C’est avec le même bonheur que l’on retrouve dans Je le jure cette ambiance singulière, et une partie de la tribu du clan mosellan. Car ce troisième film, comme le premier, tout comme le deuxième (très chouette Petite nature), est tourné en Moselle. Mises bout-à-bout, les trois fictions forment un peu comme une trilogie, qu’on peut voir dans n’importe quel ordre, et dont le territoire mosellan est un personnage à lui seul. Il touche à l’universel avec ses langues mêlées, ses récits d’immigration et de déracinement, et ses paysages désindustrialisés. Et cette fois encore, le réalisateur mélange acteurs professionnels et amateurs – on se casserait les dents à les distinguer tant ils incarnent avec intensité des personnages plus vrais que nature, sans faux semblants.

Malgré sa taille et son physique avantageux, Fabio est un taiseux.
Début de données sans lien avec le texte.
(** Claim C5. [checkargs_backward] returns normally exactly when the gradient has
    the sizes (batch_size, output_stream_size, num_channels) with stream,
    and (batch_size, num_channels) without, where a [num_channels] of -1
    stands for [output_channels]. A gradient with another number of axes is
    refused with the message about the axes, and one with the right number
    of axes and another size with the message "Gradient has the wrong
    size."; the function computes nothing else. *)
Theorem checkargs_backward_decides grad spec num_channels :
  misc.checkargs_backward grad spec num_channels
  = Contract.checkargs_backward_outcome grad spec num_channels.
Proof.
  unfold misc.checkargs_backward, Contract.checkargs_backward_outcome,
    Contract.gradient_rank, Contract.gradient_sizes, Contract.rank_message,
    Contract.resolved_channels.
  rewrite (ndimension_eqb grad 3 3), (ndimension_eqb grad 2 2) by reflexivity.
  set (nc := if num_channels =? -1 then _ else _).
  assert (Hnc : (if decide (num_channels = -1)
                 then misc.output_channels spec else num_channels) = nc).
  { subst nc. destruct (Z.eqb_spec num_channels (-1)), (decide (num_channels = -1));
      (reflexivity || contradiction). }
  rewrite Hnc. clear Hnc. clearbody nc. unfold Tensor.sizes.
  destruct (misc.stream spec).
  - case_bool_decide as Hrank; cbn [negb]; destruct (decide _) as [Hr|Hr]; try done.
    destruct (axes_three _ Hrank) as (a0 & a1 & a2 & Hax).
    rewrite (size_at grad 0 a0), (size_at grad 1 a1), (size_at grad 2 a2)
      by (rewrite ?Hax; done).
    rewrite Hax. unfold differ, compare. simpl_checks.
    repeat match goal with
      | |- context [?a =? ?b] => destruct (Z.eqb_spec a b); simpl_checks
      end;
    destruct (decide _) as [Hs|Hs]; try reflexivity;
    first [ exfalso; congruence | exfalso; apply Hs; congruence ].
  - case_bool_decide as Hrank; cbn [negb]; destruct (decide _) as [Hr|Hr]; try done.
    destruct (axes_two _ Hrank) as (a0 & a1 & Hax).
    rewrite (size_at grad 0 a0), (size_at grad 1 a1) by (rewrite ?Hax; done).
    rewrite Hax. unfold differ, compare. simpl_checks.
    repeat match goal with
      | |- context [?a =? ?b] => destruct (Z.eqb_spec a b); simpl_checks
      end;
    destruct (decide _) as [Hs|Hs]; try reflexivity;
    first [ exfalso; congruence | exfalso; apply Hs; congruence ].
Qed.

Example checkargs_backward_accepts :
  misc.checkargs_backward Scenario.grad Scenario.sigspec (-1) = Ok ().
Proof. reflexivity. Qed.

Example checkargs_backward_rejects_size :
  misc.checkargs_backward Scenario.grad Scenario.sigspec 12
  = Throw (invalid_argument "Gradient has the wrong size.").
Proof. reflexivity. Qed.

Example checkargs_backward_rejects_rank :
  misc.checkargs_backward Scenario.basepoint_value Scenario.sigspec (-1)
  = Throw (invalid_argument (Contract.rank_message Scenario.sigspec)).
Proof. reflexivity. Qed.

(* ===================================================================== *)
(** ** 64-bit arithmetic without overflow *)
(* ===================================================================== *)

Lemma wrap_in_range x : Int64.in_range x → Int64.wrap x = x.
Proof.
  unfold Int64.in_range, Int64.min_signed, Int64.max_signed, Int64.wrap.
  assert (Hm : Int64.modulus = 2 * Int64.half_modulus) by reflexivity.
  assert (Hh : 0 < Int64.half_modulus) by reflexivity.
  rewrite Hm. generalize dependent Int64.half_modulus. intros h _ Hh Hx.
  rewrite Z.mod_small; lia.
Qed.

Lemma max_signed_pos : 0 < Int64.max_signed.
Proof. reflexivity. Qed.

Lemma in_range_nonneg x : 0 <= x <= Int64.max_signed → Int64.in_range x.
Proof.
  unfold Int64.in_range, Int64.min_signed, Int64.max_signed.
  assert (Hh : 0 < Int64.half_modulus) by reflexivity. lia.
Qed.

(* ===================================================================== *)
(** ** SigSpec *)
(* ===================================================================== *)

Lemma foldr_add_from (y : Z) (l : list Z) :
  foldr Z.add y l = foldr Z.add 0 l + y.
Proof. induction l as [|z l IH]; cbn [foldr]; lia. Qed.

Lemma signature_channels_sum c depth :
  misc.signature_channels c depth = Contract.sum_powers c (Z.to_nat depth).
Proof.
  unfold misc.signature_channels. generalize (Z.to_nat depth) as n. clear depth.
  induction n as [|n IH]; [reflexivity|].
  rewrite seq_S, fmap_app, foldr_app. cbn [fmap list_fmap foldr Contract.sum_powers].
  rewrite foldr_add_from, IH. change (1 + n)%nat with (S n). lia.
Qed.

(** *** Rounding *)

Lemma nearest_even_exact q d : 0 < d → Float.nearest_even (q * d) d = q.
Proof.
  intros Hd. unfold Float.nearest_even.
  rewrite Z.mod_mul, Z.div_mul by lia.
  replace (2 * 0 ?= d) with Lt by (symmetry; apply Z.compare_lt_iff; lia).
  reflexivity.
Qed.

Lemma floor_log2_integer n : 0 < n → Float.floor_log2 n 1 = Z.log2 n.
Proof.
  intros Hn. unfold Float.floor_log2. change (Z.log2 1) with 0. rewrite Z.sub_0_r.
  pose proof (Z.log2_nonneg n) as Hl.
  replace (0 <=? Z.log2 n) with true by (symmetry; apply Z.leb_le; exact Hl).
  pose proof (Z.log2_spec n Hn) as [Hlow _].
  replace (1 * 2 ^ Z.log2 n <=? n) with true by (symmetry; apply Z.leb_le; lia).
  reflexivity.
Qed.

Lemma Qc_of_Z_pow2_inv k :
  0 <= k → (Qc_of_Z (2 ^ k) * / Qc_of_Z (2 ^ k))%Qc = 1%Qc.
Proof.
  intros Hk. apply Qcmult_inv_r.
  rewrite <- Z2Qc_inj_0. intros H%Z2Qc_inj.
  pose proof (Z.pow_pos_nonneg 2 k ltac:(lia) Hk). lia.
Qed.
Un manuel. Et quand il parle, c’est pour avertir en préambule qu’il n’en a pas l’habitude, qu’il n’est pas sûr d’utiliser les bons mots. Peut-être son milieu ne lui a-t-il pas permis de les acquérir, mais il y a beaucoup plus de subtilité dans cet homme, beaucoup plus de fragilités que son apparence ne le laisse penser. Pas très à l’aise, il reste un mystère pour ses intimes. Incapable d’assumer la grande liaison de sa vie avec Marie, d’avoir envers elle de petits gestes, des attentions spontanées en public, de l’enlacer comme cela se fait. Cet homme enfermé en lui-même par la peur du regard d’autrui, il faut admirer la patience de sa petite amie secrète pour l’apprivoiser. Elle qui se désespère parfois, en souffre, et qui aimerait enfin que leur histoire puisse se vivre au grand jour. Mais c’est loin d’être gagné et leur avenir semble dans une impasse.
C’est un courrier inattendu qui va venir précipiter les choses. Une lettre qui n’a pourtant rien à voir avec leur intimité : la Justice a tiré au sort Fabio pour qu’il soit juré dans un procès d’assises. Son premier réflexe est de vouloir se défausser. Marie fait alors de la pédagogie : il n’a pas vraiment le choix. C’est donc d’abord à reculons qu’il ira au tribunal, véhiculé par sa douce qui le propulse, le dorlote, mais tout ce même un peu frustrée que Fabio, le soir, soit incapable de lui raconter ce qu’il a vécu, de mettre des mots sur ses ressentis, se réfugiant une fois de plus dans le silence…

Cela pourrait-être un « film de procès » habituel. Samuel Theis en fait tout autre chose. Plus encore que l’accusé, un jeune pyromane paumé, ce sont les jurés qui se révèlent peu à peu. Mais c’est surtout la transformation intérieure de Fabio que le film donne à voir, sans grands éclats, avec finesse et sobriété. Je le jure résonne comme une libération, pas celle qu’on attendait.